"There can be no doubt," says Caramuel, "that
it is a probable opinion that we contract no mortal sin by
calumniating another, in order to preserve our own reputation. For
it is maintained by more than twenty grave doctors, by Gaspard
Hurtado, and Dicastille, Jesuits, &c.; so that, were this doctrine not
probable, it would be difficult to find any one such in the whole
compass of theology."
Wretched indeed must that theology be, and rotten to the very
core, which, unless it has been decided to be safe in conscience to
defame our neighbor's character to preserve our own, can hardly
boast of a safe decision on any other point! How natural is it,
fathers, that those who hold this principle should occasionally put it
in practice! corrupt propensity of mankind leans so strongly in that
direction of itself that, the obstacle of conscience once being
removed, it would be folly to suppose that it will not burst forth
with all its native impetuosity.

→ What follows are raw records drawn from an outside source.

Definition meshtastic_encode_data (portnum : Z) (payload : option (list Z))
    (payload_len buf_len : nat) : result (list Z) :=
  encode_packet_data
    (Some (packet_zero <| p_portnum := portnum |> <| p_payload := payload |>
                       <| p_payload_len := payload_len |>)) buf_len.

Definition meshtastic_packet_to_mesh_pb (packet : option packet) : result MeshPacket :=
  match packet with
  | None => Err EINVAL
  | Some p =>
      if payload_invalid p then Err EINVAL
      else Ok
        (MeshPacket_zero
           <| m_from := p_from p |> <| m_to := p_to p |>
           <| m_channel := if negb (p_channel_index p =? MESHTASTIC_CHANNEL_INDEX_INVALID)
                           then p_channel_index p else 0 |>
           <| m_id := p_id p |> <| m_rx_snr := p_snr p |> <| m_rx_rssi := p_rssi p |>
           <| m_hop_limit := p_hop_limit p |> <| m_hop_start := p_hop_start p |>
           <| m_want_ack := p_want_ack p |> <| m_via_mqtt := p_via_mqtt p |>
           <| m_next_hop := p_next_hop p |> <| m_relay_node := p_relay_node p |>
           <| m_transport := if p_via_mqtt p then Transport_MQTT else Transport_LORA |>
           <| m_variant := PV_decoded (packet_data p) |>)
  end.

(** [meshtastic_mesh_packet_copy] copies the whole structure. *)
Definition meshtastic_mesh_packet_copy (src : MeshPacket) : MeshPacket := src.

Definition decrypt_mesh_encrypted_key (from id : Z) (enc : list Z) (key : channel_key)
    : M K (result Data) :=
  let enc_len := length enc in
  if (enc_len =? 0)%nat then mret (Err EINVAL)
  else if (MESHTASTIC_PAYLOAD_MAX <? enc_len)%nat then mret (Err EINVAL)
  else if negb (k_len key =? 0)%nat && negb (k_len key =? 16)%nat
          && negb (k_len key =? 32)%nat then mret (Err EINVAL)
  else
    within enc_len MT_WS_RX_DEC ;;
    rx_dec ← (if (k_len key =? 0)%nat then mret (Ok enc)
              else ctr_crypt (take (k_len key) (k_bytes key)) (packet_nonce id from) enc);
    match rx_dec with
    | Err e => mret (Err e)
    | Ok rx_dec =>
        match pb_decode rx_dec with
        | None => mret (Err EIO)
        | Some data =>
            if d_portnum data =? PortNum_UNKNOWN_APP then mret (Err EIO)
            else mret (Ok data)
        end
    end.

Definition meshtastic_packet_wire_hash_for_index (st : channels) (channel_index : Z) : Z :=
  meshtastic_channels_get_hash st channel_index.

(** The loop of [try_decrypt_wire_hash] over the slots still to try. *)
Fixpoint try_decrypt_slots (st : channels) (slots : list Z) (wire_hash from id : Z)
    (enc : list Z) : M K (result (Data * Z)) :=
  match slots with
  | [] => mret (Err EBADMSG)
  | ch :: slots =>
      let next := try_decrypt_slots st slots wire_hash from id enc in
      match meshtastic_channels_get st ch with
      | None => next
      | Some slot =>
          if c_role slot =? Role_DISABLED then next
          else if negb (meshtastic_channels_decrypt_for_hash st ch wire_hash) then next
          else
            match meshtastic_channels_get_key st ch with
            | None => ub
            | Some (Err _) => next
            | Some (Ok key) =>
                ret ← decrypt_mesh_encrypted_key from id enc key;
                match ret with
                | Ok data => mret (Ok (data, ch))
                | Err _ => next
                end
            end
      end
  end.

Definition try_decrypt_wire_hash (st : channels) (wire_hash from id : Z) (enc : list Z)
    : M K (result (Data * Z)) :=
  try_decrypt_slots st channel_indices wire_hash from id enc.

(** The mesh packet is the caller's: the tag may change on failure too. *)
Definition meshtastic_mesh_pb_try_decode (st : channels) (mesh : MeshPacket)
    : M K (result () * MeshPacket) :=
  match m_variant mesh with
  | PV_decoded _ => mret (Ok (), mesh)
  | PV_encrypted enc | PV_other enc =>
      let mesh' := mesh <| m_variant := PV_encrypted enc |> in
      if (length enc =? 0)%nat then
        mret (Err (if is_encrypted mesh then EINVAL else ENOTSUP), mesh)
      else
        let wire_hash := if negb (m_channel mesh =? 0) then u8 (m_channel mesh)
                         else mt_ch_hash st in
        ret ← try_decrypt_wire_hash st wire_hash (m_from mesh) (m_id mesh) enc;
        match ret with
        | Err e => mret (Err e, mesh')
        | Ok (data, ch_index) =>
            mret (Ok (), mesh' <| m_variant := PV_decoded data |> <| m_channel := ch_index |>)
        end
  end.

(** The caller's buffer is not NULL; [None] is the NULL packet payload. *)
Definition copy_data_payload (data : Data) (payload_len : nat) : M K (result (option (list Z))) :=
  if (length (d_payload data) =? 0)%nat then mret (Ok None)
  else if (payload_len <? length (d_payload data))%nat then mret (Err ENOMEM)
  else
    within (length (d_payload data)) payload_len ;;
    mret (Ok (Some (d_payload data))).

(** [meshtastic_mesh_pb_to_packet] on a decoded packet. *)
Definition mesh_decoded_to_packet (st : channels) (mesh : MeshPacket) (data : Data)
    (payload_len : nat) : M K (result packet) :=
  ret ← copy_data_payload data payload_len;
  match ret with
  | Err e => mret (Err e)
  | Ok packet_payload => mret (Ok
      (packet_zero
         <| p_from := m_from mesh |> <| p_to := m_to mesh |> <| p_id := m_id mesh |>
         <| p_portnum := d_portnum data |> <| p_payload := packet_payload |>
         <| p_payload_len := length (d_payload data) |>
         <| p_data_dest := d_dest data |> <| p_data_source := d_source data |>
         <| p_request_id := d_request_id data |> <| p_reply_id := d_reply_id data |>
         <| p_hop_limit := m_hop_limit mesh |> <| p_hop_start := m_hop_start mesh |>
         <| p_channel :=
              if m_channel mesh <? MESHTASTIC_MAX_CHANNELS
              then meshtastic_channels_get_hash st (u8 (m_channel mesh))
              else if negb (m_channel mesh =? 0) then u8 (m_channel mesh) else mt_ch_hash st |>
         <| p_channel_index :=
              if m_channel mesh <? MESHTASTIC_MAX_CHANNELS then u8 (m_channel mesh)
              else MESHTASTIC_CHANNEL_INDEX_INVALID |>
         <| p_next_hop := m_next_hop mesh |> <| p_relay_node := m_relay_node mesh |>
         <| p_want_ack := m_want_ack mesh |> <| p_via_mqtt := m_via_mqtt mesh |>
         <| p_want_response := d_want_response data |>))
  end.

Definition meshtastic_mesh_pb_to_packet (st : channels) (mesh : option MeshPacket)
    (payload_len : nat) : M K (result packet) :=
  match mesh with
  | None => mret (Err EINVAL)
  | Some mesh =>
      match m_variant mesh with
      | PV_decoded data => mesh_decoded_to_packet st mesh data payload_len
      | _ =>
          r ← meshtastic_mesh_pb_try_decode st (meshtastic_mesh_packet_copy mesh);
          match r with
          | (Err e, _) => mret (Err e)
          | (Ok _, work) =>
              match m_variant work with
              | PV_decoded data => mesh_decoded_to_packet st work data payload_len
              | _ => ub
              end
          end
      end
  end.

Definition fill_packet_from_header (hdr : wire_header) (rssi snr : Z) (p : packet) : packet :=
  p <| p_from := h_src hdr |> <| p_to := h_dest hdr |> <| p_id := h_id hdr |>
    <| p_hop_limit := flags_hop_limit (h_flags hdr) |>
    <| p_hop_start := flags_hop_start (h_flags hdr) |>
    <| p_channel := h_channel hdr |> <| p_channel_index := MESHTASTIC_CHANNEL_INDEX_INVALID |>
    <| p_next_hop := h_next_hop hdr |> <| p_relay_node := h_relay_node hdr |>
    <| p_want_ack := flags_want_ack (h_flags hdr) |>
    <| p_via_mqtt := flags_via_mqtt (h_flags hdr) |>
    <| p_rssi := rssi |> <| p_snr := snr |>.

(** [p0] is what the caller's packet structure holds before the call: the
    fields a failed decode leaves alone. *)
Definition meshtastic_try_decode_wire_packet (db : D) (st : channels) (p0 : packet)
    (buf : option (list Z)) (rssi snr : Z) (payload_len : nat)
    : M K (result (packet * bool)) :=
  match buf with
  | None => mret (Err EINVAL)
  | Some buf =>
      if (length buf <? MESHTASTIC_HDR_LEN)%nat then mret (Err EINVAL)
      else
        hdr ← read_header buf;
        let p := (fill_packet_from_header hdr rssi snr p0)
                   <| p_payload := None |> <| p_payload_len := 0%nat |> in
        if negb (meshtastic_decode_known_only db st (p_from p)) then mret (Ok (p, false))
        else
          ret ← try_decrypt_wire_hash st (h_channel hdr) (p_from p) (p_id p)
                  (drop MESHTASTIC_HDR_LEN buf);
          match ret with
          | Err _ => mret (Ok (p, false))
          | Ok (data, channel_index) =>
              ret ← copy_data_payload data payload_len;
              match ret with
              | Err e => mret (Err e)
              | Ok packet_payload => mret (Ok
                  (p <| p_portnum := d_portnum data |> <| p_payload := packet_payload |>
                     <| p_payload_len := length (d_payload data) |>
                     <| p_data_dest := d_dest data |> <| p_data_source := d_source data |>
                     <| p_request_id := d_request_id data |>
                     <| p_reply_id := d_reply_id data |>
                     <| p_want_response := d_want_response data |>
                     <| p_channel_index := channel_index |>, true))
              end
          end
  end.
(* ===== verification/Radio.v ===== *)
(** * Radio and transmit queue (src/meshtastic_radio.c, src/meshtastic_outbound.c)

    Every transmission goes through one bounded queue and one worker thread,
    which stops asynchronous reception, configures the modem, sends with
    bounded retries on a busy channel and re-arms reception.  A caller that
    waits lends the worker a pointer into its stack frame. *)

From S2P Require Import Prelude Types External Mock Core Airtime Channels NodeDB Store World.

(** [K_TIMEOUT_EQ(wait, K_NO_WAIT)]: [K_MSEC(0)] is the same value. *)
Definition is_no_wait (wait : timeout) : bool :=
  match wait with K_NO_WAIT => true | K_FOREVER => false | K_MSEC ms => ms <=? 0 end.
Definition is_forever (wait : timeout) : bool :=
  match wait with K_FOREVER => true | _ => false end.

Section radio.
Context {K L T : Type} `{Kconfig} `{LoraDriver L} `{Kernel T}.
Notation W := (world K L T).

Definition lora_call {A} (f : L → A * L) : M W A := zoom w_lora (state f).

Definition mt_radio_arm_rx : M W (result ()) :=
  ret ← lora_call (lora_recv_async true);
  if is_err ret then
    modify (set w_mt (set mt_radio_rx_armed (λ _, false))) ;;
    status_modify (set rx_rearm_failures inc32) ;;
    mret ret
  else
    modify (set w_mt (set mt_radio_rx_armed (λ _, true))) ;;
    mret ret.

Definition mt_busy_backoff_ms : M W Z :=
  let min_ms := CONFIG_TX_BUSY_BACKOFF_MIN_MS in
  let max_ms := CONFIG_TX_BUSY_BACKOFF_MAX_MS in
  if max_ms <=? min_ms then mret min_ms
  else r ← rand32; mret (min_ms + r `mod` (max_ms - min_ms + 1)).

(** The send loop: at most [retries] further attempts while the channel is
    busy. *)
Fixpoint lora_send_retry (pkt : list Z) (retries : nat) : M W (result ()) :=
  ret ← lora_call (lora_send pkt);
  match ret, retries with
  | Err EBUSY, S retries =>
      ms ← mt_busy_backoff_ms;
      sleep ms ;;
      lora_send_retry pkt retries
  | _, _ => mret ret
  end.

Definition meshtastic_radio_send_wire_now (pkt : list Z) : M W (result ()) :=
  lora_call (lora_recv_async false) ;;
  modify (set w_mt (set mt_radio_rx_armed (λ _, false))) ;;
  mt ← gets (S:=W) w_mt;
  modify (set w_lora_cfg (λ c,
    c <| frequency := mt_frequency mt |> <| tx_power := mt_tx_power mt |> <| tx := true |>
      <| cad := LORA_CAD_MODE_LBT |> <| cad_symbol_num := 2 |>)) ;;
  cfg ← gets (S:=W) w_lora_cfg;
  ret ← lora_call (lora_config cfg);
  ret ← (match ret with
         | Ok _ => lora_send_retry pkt CONFIG_TX_BUSY_RETRIES
         | Err e => mret (Err e)
         end);
  modify (set w_lora_cfg (λ c, c <| tx := false |> <| cad := LORA_CAD_MODE_NONE |>)) ;;
  cfg ← gets (S:=W) w_lora_cfg;
  lora_call (lora_config cfg) ;;
  mt_radio_arm_rx ;;
  match ret with
  | Err e =>
      status_modify (set tx_failures inc32) ;;
      meshtastic_emit_event TX_FAILED (Some e) None ;;
      mret ret
  | Ok _ =>
      status_modify (set tx_packets inc32) ;;
      ms ← meshtastic_airtime_packet_ms (Z.of_nat (length pkt));
      airtime_log AIRTIME_TX ms ;;
      mret ret
  end.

If you desire an example of this,
Caramuel will furnish you with one that occurs in the same passage:
"This maxim of Father Dicastille," he says, "having been
communicated by a German countess to the daughters of the Empress, the
belief thus impressed on their minds that calumny was only a venial
sin, gave rise in the course of a few days to such an immense number
of false and scandalous tales that the whole court was thrown into a
flame and fill ed with alarm. It is easy, indeed, to conceive what a
fine use these ladies would make of the new light they had acquired.